What, them worry?
Despite a sudden surge of office space in the development pipeline, speakers at a CB Richard Ellis/Whittier Partners program last week expressed optimism that the economic boom will continue long enough for tenants to consume the forthcoming surge of supply. During his presentation at Boston’s Meridien Hotel, CB/Whittier broker David E. Fitzgerald insisted that recent upheavals in the stock market and the Hub’s dependence on the financial services sector are not reasons to be overly concerned about the future.
“We don’t see trouble ahead,” Fitzgerald told the audience. “We really don’t.” CB/Whittier estimates there is currently 4.5 million square feet of office space underway or in the planning stages, including such major Boston projects as One Lincoln St. (1.04 million square feet); Seaport Center (1 million square feet); and 131 Dartmouth St. (365,000 square feet). But Boston has been averaging 1.3 million square feet of absorption annually over the past three years, and the first quarter of 2000 had an amazing 950,000 square feet of absorption, three times the amount typically seen for that period.
Tenant demand is currently at 4.7 million square feet. Even in the worst conditions, CB/Whittier forecasts a vacancy rate of 7.7 percent over the next four years, whereas a mild downturn would place the vacancy in the 4.2 percent range.
“We really don’t project a troublesome supply problem in the future,” Fitzgerald said. In contrast to the late 1980s, when many office buildings came on line empty, properties being delivered as far out as 2003 are already experiencing strong pre-leasing activity. In the Back Bay, the 935,000-square-foot 111 Huntington Ave. is 75 percent committed, while 10 St. James Ave. has leased 94 percent of its 570,000 square feet.
Michael Joyce, the head of CB/Whittier’s Downtown Brokerage Group, agreed that the pace of the market has accelerated rapidly during the past six months. During that time, for example, Fidelity Investments acquired the 900,000-square-foot 245 Summer St. near South Station, cancelled a 200,000-square-foot deal at 265 Franklin St., and has now committed to 200,000 square feet at 100 Summer St. in space being vacated by Blue Cross and Blue Shield of Massachusetts. Meanwhile, several large deals have dwindled the available opportunities for more than 100,000 square feet to just four buildings, including the John Hancock Tower, 265 Franklin St., One Federal St. and One Boston Place.
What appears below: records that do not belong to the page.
Lemma OPT_Cosine_scores_perm (q1 q2 : list string) :
  Permutation q1 q2 ->
  same_documents
    (OPT_Cosine_scores reader q1 index bucket_name folder_name)
    (OPT_Cosine_scores reader q2 index bucket_name folder_name).
Proof.
  intros Hp. rewrite !OPT_Cosine_scores_eq.
  rewrite (Permutation_length Hp).
  set (pd := fun item : string * Z =>
               py_div (IZR (snd item)) (IZR (Z.of_nat (List.length q2)))).
  pose proof (Counter_Permutation Hp) as Hc.
  destruct (mapM pd (Counter q1)) as [v1|e1] eqn:H1;
    destruct (mapM pd (Counter q2)) as [v2|e2] eqn:H2; cbn [bind].
  - destruct (mapM_perm_Ok pd Hc H1) as [v' [Hv' Hperm]].
    rewrite H2 in Hv'. injection Hv' as <-.
    assert (Hn : norm v1 = norm v2).
    { rewrite !norm_Rsum. f_equal. apply Rsum_perm, Permutation_map, Hperm. }
    rewrite Hn. clear H1 H2.
    pose proof (@merge_perm _
                  (cosine_term_events reader index bucket_name folder_name)
                  _ _ Hc) as Hm.
    destruct (mapM _ (Counter q1)) as [r1|e1];
      destruct (mapM _ (Counter q2)) as [r2|e2]; cbn [bind];
      try contradiction; [|exact I].
    apply normalize_same_keys. exact Hm.
  - destruct (mapM_perm_Ok pd Hc H1) as [v' [Hv' _]]. congruence.
  - destruct (mapM_perm_Ok pd (Permutation_sym Hc) H2) as [v' [Hv' _]].
    congruence.
  - exact I.
Qed.

End TokenOrder.
(** A new height for the first record of a line, committed. *)
Lemma change_height_state s recs id (r : ref) v H :
  committed s → consistent s → maintained s → resolve s = Some recs →
  _decorationIDToSpecialLine s !! id = Some r → heap s !! r = Some v →
  (∀ (j : nat) a, recs !! j = Some a → Z.of_nat j < index v →
                  lineNumber a ≠ lineNumber v) →
  ∃ s' recs',
    (insertOrChangeSpecialLineHeightUsingDecoration id (lineNumber v) H >> commit) s
    = Ok tt s'
    ∧ committed s' ∧ consistent s' ∧ maintained s'
    ∧ resolve s' = Some recs'
    ∧ _defaultLineHeight s' = _defaultLineHeight s
    ∧ ∀ n, heights_on_line recs' n
           = heights_on_line (<[Z.to_nat (index v) := set_specialHeight H v]> recs) n.
Proof.
  intros Hc Hcons Hm Hres Hid Hv Hfirst.
  destruct (consistent_parts s Hcons)
    as (recs0 & Hres0 & Hsorted & Hchain & Hfirstb & Hmax & Hdel & Hpos & Hby).
  assert (recs0 = recs) as -> by congruence.
  destruct (m_map s Hm id r Hid) as (Hin & v0 & Hv0 & Hdv & Hidv).
  assert (v0 = v) as -> by congruence.
  destruct (maintained_position s r Hm Hin) as (i & v0 & Hi & Hv0' & Hidx).
  assert (v0 = v) as -> by congruence.
  rewrite Hidx in *. rewrite Nat2Z.id.
  assert (recs !! i = Some v) as Hrv.
  { rewrite (resolve_lookup s recs i Hres), Hi. exact Hv. }
  destruct (maintained_insertOrChange s id (lineNumber v) H Hm) as (s0 & Hins & Hm0).
  destruct (insertOrChange_effect s id _ H s0 Hins) as (Harr0 & Hmap0 & Hd0 & Hp0 & Heff).
  rewrite Hid in Heff. destruct Heff as (Hpend0 & v1 & Hv1 & Hheap0).
  assert (v1 = v) as -> by congruence.
  rewrite set_lineNumber_same in Hheap0.
  rewrite (m_idle s Hm Hc) in Hpend0.
  pose proof (insertOrChange_invalidIndex s id _ H s0 r v Hins Hid Hv) as Hinv0.
  rewrite Hidx in Hinv0.
  set (v' := set_specialHeight H v) in *.
  set (reqs := <[i := v']> recs).
  assert (resolve s0 = Some reqs) as Hres0'.
  { transitivity (resolve (store_put s r v')).
    - apply resolve_same; [exact Hheap0 | exact Harr0].
    - exact (resolve_put s recs i r v' Hres (m_nodup s Hm) Hi). }
  assert (∃ p1 : nat, _invalidIndex s0 = Finite (Z.of_nat p1) ∧ (p1 ≤ i)%nat)
    as (p1 & Hinv & Hp1).
  { rewrite Hinv0. destruct (_invalidIndex s) as [q|] eqn:Hq; cbn [js_min].
    - pose proof (m_invalid s Hm q Hq).
      exists (Z.to_nat (Z.min q (Z.of_nat i))). split; [f_equal; lia | lia].
    - exists i. split; [reflexivity | lia]. }
  assert (commit_merge (_pendingSpecialLinesToInsert s0) s0
          = Ok tt (with_invalidIndex (Finite (Z.of_nat p1))
                     (with_ordered (_orderedSpecialLines s0) s0))) as Hmerge.
  { rewrite Hpend0, <- Hinv, <- state_eta. reflexivity. }
  pose proof (lookup_lt_Some _ _ _ Hi) as Hilt.
  destruct (commit_values s0 (_orderedSpecialLines s0) p1 reqs Hm0 Hp0 Hmerge)
    as (s' & cur & Hrun & Hc' & Hm' & Hcons' & Hd' & Hres' & Hreq).
  - exact (m_nodup s0 Hm0).
  - rewrite <- Hres0'. apply resolve_same; reflexivity.
  - apply sortedb_StronglySorted. subst reqs.
    rewrite (fmap_insert_same lineNumber recs i v' v Hrv eq_refl).
    apply sortedb_StronglySorted, Hsorted.
  - apply forallb_list_insert; [exact Hdel |]. cbn. rewrite Hdv. reflexivity.
  - apply forallb_list_insert; [exact Hpos |]. cbn.
    unfold lines_positiveb in Hpos. rewrite forallb_forall in Hpos.
    apply Hpos, list_elem_of_In. exact (list_elem_of_lookup_2 _ _ _ Hrv).
  - rewrite Harr0. lia.
  - rewrite Hd0. intros j a Hj Ha. subst reqs.
    rewrite list_lookup_insert_ne in Ha by lia.
    destruct (consistent_rebuilt s recs Hcons Hm Hres j a) as (H1 & H2 & H3);
      [apply lookup_lt_Some in Ha; unfold len; lia | exact Ha |].
    split; [exact H1 |]. split.
    + rewrite H2. apply height_spec_heights. symmetry.
      apply (heights_on_line_change recs i v v'); [exact Hrv | reflexivity |].
      apply (Hfirst j a Ha). lia.
    + destruct j as [|j']; [exact H3 |]. intros q Hq.
      rewrite list_lookup_insert_ne in Hq by lia. exact (H3 q Hq).
  - subst reqs. rewrite (fmap_insert_same decorationId recs i v' v Hrv eq_refl).
    exact (ids_nodup s recs Hby (m_nodup s Hm) Hres).
  - intros r' w Hin' Hw. left. rewrite Hmap0. rewrite Harr0 in Hin'.
    destruct (byId_exactb_elim s Hby _ Hin') as (r1 & w1 & [= <-] & Hw1 & Hm1).
    rewrite Hheap0 in Hw. unfold ref in *.
    destruct (decide (r' = r)) as [-> | Hne].
    + rewrite list_lookup_insert_eq in Hw by exact (lookup_lt_Some _ _ _ Hv).
      injection Hw as <-. assert (w1 = v) as -> by congruence.
      change (decorationId v') with (decorationId v). eauto.
    + rewrite list_lookup_insert_ne in Hw by congruence.
      assert (w1 = w) as -> by congruence. eauto.
  - exists s', cur. split; [| split; [exact Hc' | split; [exact Hcons' | split; [exact Hm' |]]]].
    { unfold bind. rewrite Hins. exact Hrun. }
    split; [exact Hres' |]. split; [congruence |].
    intros n. destruct (same_request_fmap reqs cur Hreq) as (_ & _ & Hh). exact (Hh n).
Qed.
With a vacancy rate for Class A space at just 0.7 percent, Joyce said rents have spiked up dramatically, increasing by 20 percent since the beginning of the year alone. The sliver of Class A space – about 210,000 square feet available in a 30 million-square-foot market – has driven rents into record levels, with Rowes Wharf now quoting a $77 per-square-foot asking rate for a 6,000-square-foot opening.
“The question we keep asking ourselves is, ‘How high can rents go?'” Joyce said. He then answered his own query by predicting the Hub will soon top the $80 per-square-foot mark for monthly office lease rates.
Transient Tenants
Among the most significant changes seen during the past year, according to Joyce, is the migration of traditional downtown tenants to alternative locations, driven largely by the aforementioned rental rates. Law firms have been especially transient, with Palmer & Dodge and Holland & Knight both announcing moves to the Back Bay, while Nutter, McClennen & Fish and Foley Hoag & Eliot opting to depart for the Seaport District.
“This is a very big step for the industry, and it has started a trend of moving from the corner of Main and Main,” Joyce said.
Another outgrowth of the tight market has been growing tensions on both sides of the leasing table, with Fitzgerald noting that tenants are looking for lease flexibility and limited security deposits, while landlords are using their solid position to drive up rents to historic levels while being increasingly stingy on tenant improvements and other allowances.
“We’ve never seen a polarization between landlords and tenants as we can see today,” Fitzgerald said.
Also making an appearance at last week’s overview was Boston Redevelopment Authority chief Mark Maloney, who said during his keynote speech that the “office space boom is spectacular,” adding that, “it shows what a good job my boss, the mayor, is doing.”
Maloney also repeated his commitment to bolstering the BRA’s planning capabilities, announcing the appointment of administration member Kathy Kottaridis as director of economic development and BRA veteran Linda Haar as the agency’s director of planning and development.
“The BRA is going to be substantially about planning,” Maloney said.
On other fronts, Maloney asked audience members to support the city’s efforts to increase linkage payments for new development, said the development of the Boston Garden site at North Station “is beginning to be on the radar screen,” and acknowledged that his agency is attempting to alter the controversial Memorandum of Understanding which appears to direct the majority of public funds generated by development of the Seaport District to residents of the abutting South Boston neighborhood.
Maloney, however, insisted that the city wants to “clarify” rather than change the memorandum, a document which has drawn criticism from other neighborhoods.
“The spirit of the Memorandum of Understanding is not a bad spirit,” Maloney maintained. “We’re not saying it should be thrown away in any way.”